---
title: "Named Entity Recognition for AI Agents: Extracting People, Places, and Organizations"
description: "Learn how to implement Named Entity Recognition in AI agent pipelines using spaCy and LLMs, covering entity types, custom entity training, and real-time extraction strategies."
canonical: https://callsphere.ai/blog/named-entity-recognition-ai-agents-extracting-people-places-organizations
category: "Learn Agentic AI"
tags: ["NER", "NLP", "spaCy", "Entity Extraction", "Python", "AI Agents"]
author: "CallSphere Team"
published: 2026-03-17T00:00:00.000Z
updated: 2026-05-06T01:02:43.990Z
---

# Named Entity Recognition for AI Agents: Extracting People, Places, and Organizations

> Learn how to implement Named Entity Recognition in AI agent pipelines using spaCy and LLMs, covering entity types, custom entity training, and real-time extraction strategies.

## Why Agents Need Named Entity Recognition

When an AI agent receives a message like "Schedule a meeting with Sarah Chen at the Austin office next Tuesday," it must extract three distinct pieces of structured information: a person (Sarah Chen), a location (Austin office), and a date (next Tuesday). Named Entity Recognition (NER) is the NLP technique that performs this extraction automatically.

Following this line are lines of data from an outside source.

(* ===== verification/RpcDemo.v ===== *)
(** * The channels on a concrete service

    An echo service and a client that logs what its closures see, on concrete
    buffers and wire primitives: the properties of RpcProps.v at these inputs,
    and a run of a whole call. *)

From S2P Require Import Prelude Endian ConnQueue External World Codec Decoder Wire Delivery.
From S2P Require Import ProtoWire RpcPb RpcPbProps RpcPbParse RpcChannel ChannelLemmas RpcCalls RpcInv RpcSteps RpcTrip RpcProps.

Module echo.
#[local] Existing Instances chunked.ops chunked.laws chunked.no_oom rfc1950.zlib rfc1950.zlib_laws.
#[local] Existing Instances base128.wire base128.wire_laws demo_message.parse_ops demo_message.parse_laws.

(** Messages are byte strings; those that start with 0xff do not parse.  A
    closure of the user is the address of the response it waits for. *)
#[export] Instance user : UserOps := {
  UMsg := bytes;
  SerializeAsString m := m;
  ParseFromString _ bs := (demo.well_formed bs, bs);
  MethodDescriptor := bytes;
  method_name m := m;
  method_service _ := bytes_of_string "Echo";
  Service := unit;
  service_name _ := bytes_of_string "Echo";
  FindMethodByName _ n := if decide (n = bytes_of_string "twice") then Some n else None;
  NewRequest _ _ := [];
  NewResponse _ _ := [];
  UserCode := positive
}.

(** The channels, and the responses that the closures saw. *)
Definition process : Type := RpcState user * list (option bytes).
#[export] Instance process_host : RpcHost user process.
Proof. by refine {| rpc_of e := e.1; set_rpc s e := (s, e.2) |}; intros; destruct_and?; try destruct e. Defined.

Definition saw (u : positive) (e : process) : process := (e.1, e.2 ++ [messages e.1 !! u]).
#[export] Instance closures : UserClosures process := { run_user u := on_ext (modify (saw u)) }.
#[export] Instance effects : UserEffects process_host closures.
Proof. by refine {| user_effect := saw : @UserCode user → process → process |}. Defined.

(** The service repeats the request, as a method that returns at once. *)
#[export] Instance services : UserServices process := {
  service_CallMethod _ _ request response done :=
    _ ← on_rpc (modify (λ s, set_messages (<[response := request ++ request]> (messages s)) s));
    Run LittleEndian done
}.
#[export] Instance sync : SyncServices LittleEndian.
Proof. by refine {| answer _ _ request := (request ++ request : @UMsg user) |}. Defined.

(** A connection, its input buffer holding [bs], its output buffer empty. *)
Definition world (bs : bytes) (s : RpcState user) : World chunked.ops process :=
  mkWorld (mkHeap 2 {[ 1%positive := set_writeBuf (Some (mkBufref 1 Output))
                                       (set_readBuf (Some (mkBufref 1 Input)) (Conn_init 5)) ]})
    2 {[ 1%positive := mkBev chunked.ops 5 (Some 1%positive) [bs] [] ]} [] (s, []).

Lemma echo_reads bs s : reads (world bs s) 1 1 bs.
Proof. do 2 eexists. split_and!; try done. simpl. by rewrite app_nil_r. Qed.
Lemma echo_writes bs s : writes (world bs s) 1 1 [].
Proof. by do 2 eexists. Qed.

(** The client has a channel (1), a response (2) and a closure for it (3). *)
Definition idle : RpcChannel := mkChannel (Some (Some 1%positive)) ∅ NULL.
Definition client_state : RpcState user :=
  mkRpc 0 4 {[ 2%positive := [] ]} {[ 3%positive := UserClosure (2%positive : @UserCode user) ]}
    {[ 1%positive := idle ]} ∅.
Definition client (bs : bytes) := world bs client_state.

(** The server's channel knows the service. *)
Definition service_map : gmap bytes (option (@Service user)) := {[ bytes_of_string "Echo" := Some tt ]}.
Definition serving : RpcChannel := mkChannel (Some (Some 1%positive)) ∅ (Some 1%positive).
Definition server_state : RpcState user :=
  mkRpc 0 2 ∅ ∅ {[ 1%positive := serving ]} {[ 1%positive := service_map ]}.
Definition server (bs : bytes) := world bs server_state.

Definition hi : bytes := bytes_of_string "hi ".
Definition twice : bytes := bytes_of_string "twice".
Definition twice_method : @MethodDescriptor user := twice.
Definition hi_request : @UMsg user := hi.

Lemma server_services : channel_services server_state serving (Some service_map).
Proof.
  split; [done|]. exists service_map. split; [done|]. intros n. unfold service_map.
  rewrite lookup_singleton_Some. by intros [].
Qed.
Lemma server_fresh : heap_fresh server_state.
Proof.
  intros p Hp. split_and!; try done. simpl. apply lookup_singleton_ne. simpl in Hp. lia.
Qed.

(** *** A whole call, run *)

Definition output (w : World chunked.ops process) : bytes :=
  match w_bevs w !! 1%positive with Some b => concat (bev_output b) | None => [] end.
Definition feed (bs : bytes) (w : World chunked.ops process) : World chunked.ops process :=
  match w_bevs w !! 1%positive with
  | Some b => set_bevs (<[1%positive := mkBev chunked.ops (bev_fd b) (bev_data b) [bs] (bev_output b)]> (w_bevs w)) w
  | None => w
  end.

(** [call] from the client, [serve] on the server, the answer back: what the
    closure saw. *)
Definition run_call (sv : RpcState user) (method request : bytes) : option (list (option bytes)) :=
  match CallMethod BigEndian 1 (method : @MethodDescriptor user) (request : @UMsg user) (Some 2%positive)
          (Some 3%positive) (client []) with
  | Ok (_, w1) =>
      match onMessage LittleEndian 9 1 (Some 1%positive) (world (output w1) sv) with
      | Ok (_, v1) =>
          match onMessage BigEndian 9 1 (Some 1%positive) (feed (output v1) w1) with
          | Ok (_, w2) => Some ((w_ext w2).2)
          | _ => None
          end
      | _ => None
      end
  | _ => None
  end.

Example call_served : run_call server_state twice hi = Some [Some (bytes_of_string "hi hi ")].
Proof. vm_compute. reflexivity. Qed.
(** without services, without the method, with a request that does not parse *)
Example call_no_service :
  run_call (set_channels {[ 1%positive := idle ]} server_state) twice hi = Some [Some []].
Proof. vm_compute. reflexivity. Qed.
Example call_no_method : run_call server_state hi hi = Some [Some []].
Proof. vm_compute. reflexivity. Qed.
Example call_bad_request : run_call server_state twice [Byte.xff] = Some [Some []].
Proof. vm_compute. reflexivity. Qed.
End echo.

(** ** The properties at these inputs *)

Module echo_witnesses.
Import echo.
#[local] Existing Instances chunked.ops chunked.laws chunked.no_oom rfc1950.zlib rfc1950.zlib_laws.
#[local] Existing Instances base128.wire base128.wire_laws demo_message.parse_ops demo_message.parse_laws.

Abbreviation W := (World chunked.ops process).

Lemma rpc_round_trip_witness :
  ∃ w1 call, CallMethod BigEndian 1 twice_method hi_request (Some 2%positive) (Some 3%positive) (client []) = Ok (tt, w1) ∧
    writes w1 1 1 call ∧ reads (server call) 1 1 call ∧
    ∃ v1 reply, onMessage LittleEndian 1 1 (Some 1%positive) (server call) = Ok (tt, v1) ∧ writes v1 1 1 reply.
Proof.
  destruct (rpc_round_trip BigEndian LittleEndian 0 (client []) 1 1 1 1 2 3 idle twice_method hi_request
    [] (2%positive : @UserCode user) (Some service_map))
    as (w1 & call & Hrun & Hw1 & Hserver).
  1-5: by vm_compute.
  1: apply echo_writes.
  1-2: by vm_compute.
  exists w1, call. split; [exact Hrun|]. split; [exact Hw1|]. split; [apply echo_reads|].
  destruct (Hserver (server call) 1%positive 1%positive 1%positive 1%positive serving)
    as (v1 & reply & Hrun1 & Hv1 & _); [done|done|apply server_services|apply server_fresh
    |apply echo_writes|apply echo_reads|].
  by exists v1, reply.
Defined.

Lemma CallMethod_sends_call_witness :
  ∃ w' m, CallMethod LittleEndian 1 twice_method hi_request (Some 2%positive) (Some 3%positive) (client []) = Ok (tt, w') ∧
    _id (rpc w') = 1 ∧ writes w' 1 1 ([] ++ rpc_frame m) ∧ v_type (view_of m) = Some REQUEST.
Proof.
  destruct (CallMethod_sends_call LittleEndian (client []) 1 idle 1 1 [] twice_method hi_request (Some 2%positive) (Some 3%positive))
    as (w' & m & Hrun & Hid & _ & Hw & Hv).
  1-4: by vm_compute.
  1: apply echo_writes.
  exists w', m. by rewrite Hv.
Defined.

Definition worn_out : W := world [] (put_id INT_MAX client_state).
Lemma call_ids_run_out_witness :
  CallMethod LittleEndian 1 twice_method hi_request NULL NULL worn_out = Fault SignedOverflow.
Proof. by apply call_ids_run_out. Defined.

Definition a_call : RpcMessage.t := call_msg 7 twice_method hi_request.
Definition no_number : RpcMessage.t := call_msg 0 twice_method hi_request.
Definition garbled : RpcMessage.t := RpcMessage.set_method [] a_call.
Lemma request_answered_witness :
  (∃ w', onRpcMessage LittleEndian 1 1 a_call (server []) = Ok (tt, w') ∧
    writes w' 1 1 ([] ++ rpc_frame (reply_msg 7 (hi ++ hi))) ∧
    messages (rpc w') = messages (rpc (server []))) ∧
  onRpcMessage LittleEndian 1 1 no_number (server []) = Fault AssertFail ∧
  ∃ w', onRpcMessage LittleEndian 1 1 garbled (server []) = Ok (tt, w') ∧
    writes w' 1 1 ([] ++ rpc_frame (error_msg 7 NO_METHOD)).
Proof.
  assert (H : ∀ m, RpcMessage.type m = REQUEST → _) by
    exact (λ m Hm, request_answered LittleEndian (server []) 1 serving 1 1 [] m (Some service_map) Hm
      eq_refl eq_refl server_services server_fresh (echo_writes _ _)).
  split_and!.
  - destruct (H a_call eq_refl) as (w' & Hrun & Hw & Hm & _); [by vm_compute|]. by exists w'.
  - exact (H no_number eq_refl).
  - destruct (H garbled eq_refl) as (w' & Hrun & Hw & _). by exists w'.
Defined.

Lemma request_id_zero_aborts_witness :
  onRpcMessage LittleEndian 1 1 no_number (server []) = Fault AssertFail.
Proof.
  apply (request_id_zero_aborts LittleEndian (server []) 1 serving 1 no_number (Some service_map) tt
    twice_method hi_request); [by vm_compute|by vm_compute|done|apply server_services|by vm_compute].
Defined.

Definition bare : RpcMessage.t := RpcMessage.put_type RESPONSE RpcMessage.init.
Lemma bare_response_aborts_witness :
  onMessage LittleEndian 1 1 (Some 1%positive) (client (rpc_frame bare ++ [])) = Fault AssertFail.
Proof.
  apply (bare_response_aborts LittleEndian 0 (client (rpc_frame bare ++ [])) 1 1 1 bare []).
  1: split; [by apply wf_put_type, init_wf|done].
  1-4: by vm_compute.
  1: by eexists.
  1: apply echo_reads.
  by vm_compute.
Defined.

Lemma default_channel_faults_witness :
  ∃ w2, set_all 4 [Some 1%positive; NULL] (put_rpc (mkRpc 0 5 {[ 2%positive := [] ]}
      {[ 3%positive := UserClosure (2%positive : @UserCode user) ]}
      (<[4%positive := mkChannel None ∅ NULL]> {[ 1%positive := idle ]}) ∅) (client [])) = Ok (tt, w2) ∧
    CallMethod LittleEndian 4 twice_method hi_request NULL NULL w2 = Fault Uninit.
Proof. by apply (default_channel_faults LittleEndian (client [])). Defined.

(** A reachable state in which a call waits for its answer. *)
Definition after (o : op) (w : W) : W :=
  match do_op LittleEndian o w with Ok (_, w') => w' | _ => w end.
Definition start : W := world [] (rpc_start ∅).
Definition a_channel : op := ONew (Some 1%positive).
Definition a_request : op := OCall 1 twice_method hi_request ([] : @UMsg user) (2%positive : @UserCode user).
Definition waiting : W := after a_request (after a_channel start).

Lemma waiting_reachable : reachable LittleEndian waiting.
Proof.
  exists start, ∅. split; [done|].
  apply (rtc_l _ _ (after a_channel start)); [by exists a_channel|].
  apply rtc_once. exists a_request. split; [|by vm_compute].
  exists (mkChannel (Some (Some 1%positive)) ∅ NULL), 1%positive, 1%positive, [].
  split; [by vm_compute|]. split; [done|]. split; [apply echo_writes|]. by vm_compute.
Qed.
Lemma start_reachable : reachable LittleEndian start.
Proof. by exists start, ∅; split; [|apply rtc_refl]. Qed.

Definition the_answer : RpcMessage.t := reply_msg 1 hi.
Definition last_answer : RpcMessage.t := error_msg 1 TIMEOUT.
Definition answered_waiting : W := after (OMessage 1 1 the_answer) waiting.

Lemma channels_never_fault_witness :
  ∃ w', do_op LittleEndian (OMessage 1 1 the_answer) waiting = Ok (tt, w').
Proof.
  apply channels_never_fault; [apply waiting_reachable|].
  split; [by eexists|]. split; [done|]. by vm_compute.
Defined.

Lemma outstanding_calls_separate_witness :
  ∃ d k u, mkOut (Some 2%positive) (Some 3%positive) = mkOut (Some d) (Some k) ∧
    is_Some (messages (rpc waiting) !! d) ∧ RpcChannel.closures (rpc waiting) !! k = Some (UserClosure u).
Proof.
  destruct (outstanding_calls_separate LittleEndian waiting waiting_reachable) as [H _].
  apply (H 1%positive 1). eexists. split; by vm_compute.
Defined.

Lemma every_request_refused_witness :
  ∃ w', onRpcMessage LittleEndian 1 1 a_call (after a_channel start) = Ok (tt, w') ∧
    writes w' 1 1 ([] ++ rpc_frame (error_msg 7 NO_SERVICE)).
Proof.
  destruct (every_request_refused LittleEndian (after a_channel start) 1 1 1 [] a_call) as (w' & Hrun & _ & Hw).
  - exists start, ∅. split; [done|]. apply rtc_once. by exists a_channel.
  - by eexists.
  - by vm_compute.
  - apply echo_writes.
  - by vm_compute.
  - by exists w'.
Defined.

Lemma second_answer_ignored_witness :
  onRpcMessage LittleEndian 1 1 last_answer answered_waiting = Ok (tt, answered_waiting).
Proof.
  apply (second_answer_ignored LittleEndian waiting answered_waiting 1 1 the_answer last_answer
    waiting_reachable); [by eexists|by vm_compute..].
Defined.

Lemma destroy_frees_calls_witness :
  ∃ w', RpcChannel_destroy 1 waiting = Ok (tt, w') ∧ messages (rpc w') !! 2%positive = None.
Proof.
  destruct (destroy_frees_calls waiting 1 (mkChannel (Some (Some 1%positive))
    {[ 1 := mkOut (Some 2%positive) (Some 3%positive) ]} NULL)) as (w' & Hrun & _ & Hm & _).
  - apply (channels_inv LittleEndian), waiting_reachable.
  - by vm_compute.
  - exists w'. split; [exact Hrun|]. rewrite Hm. by vm_compute.
Defined.
End echo_witnesses.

Without NER, an agent would have to rely entirely on the LLM to parse every incoming message from scratch. While LLMs are capable of entity extraction, dedicated NER pipelines are faster, cheaper, and more predictable for high-volume workloads. The best agent architectures combine both approaches — fast NER for common entities and LLM fallback for ambiguous cases.

## Entity Types Every Agent Developer Should Know

The standard NER taxonomy covers these categories:

```mermaid
flowchart LR
    CALLER(["Client"])
    subgraph TEL["Telephony"]
        SIP["Twilio SIP and PSTN"]
    end
    subgraph BRAIN["Salon AI Agent"]
        STT["Streaming STT
Deepgram or Whisper"]
        NLU{"Intent and
Entity Extraction"}
        TOOLS["Tool Calls"]
        TTS["Streaming TTS
ElevenLabs or Rime"]
    end
    subgraph DATA["Live Data Plane"]
        CRM[("CRM and Notes")]
        CAL[("Calendar and
Schedule")]
        KB[("Knowledge Base
and Policies")]
    end
    subgraph OUT["Outcomes"]
        O1(["Appointment booked"])
        O2(["Reschedule completed"])
        O3(["Stylist handoff"])
    end
    CALLER --> SIP --> STT --> NLU
    NLU -->|Lookup| TOOLS
    TOOLS  CRM
    TOOLS  CAL
    TOOLS  KB
    NLU --> TTS --> SIP --> CALLER
    NLU -->|Resolved| O1
    NLU -->|Schedule| O2
    NLU -->|Escalate| O3
    style CALLER fill:#f1f5f9,stroke:#64748b,color:#0f172a
    style NLU fill:#4f46e5,stroke:#4338ca,color:#fff
    style O1 fill:#059669,stroke:#047857,color:#fff
    style O2 fill:#0ea5e9,stroke:#0369a1,color:#fff
    style O3 fill:#f59e0b,stroke:#d97706,color:#1f2937
```

- **PERSON** — individual names (Sarah Chen, Dr. Patel)
- **ORG** — companies, agencies, institutions (Acme Corp, FDA)
- **GPE** — geopolitical entities like countries, cities, states (Austin, France)
- **DATE** — absolute or relative dates (March 15, next Tuesday)
- **MONEY** — monetary values ($500, 12.5 million euros)
- **PRODUCT** — named products (iPhone 16, Tesla Model Y)

Most pre-trained NER models handle these out of the box. Custom entities — like internal project names, medical codes, or proprietary terms — require additional training.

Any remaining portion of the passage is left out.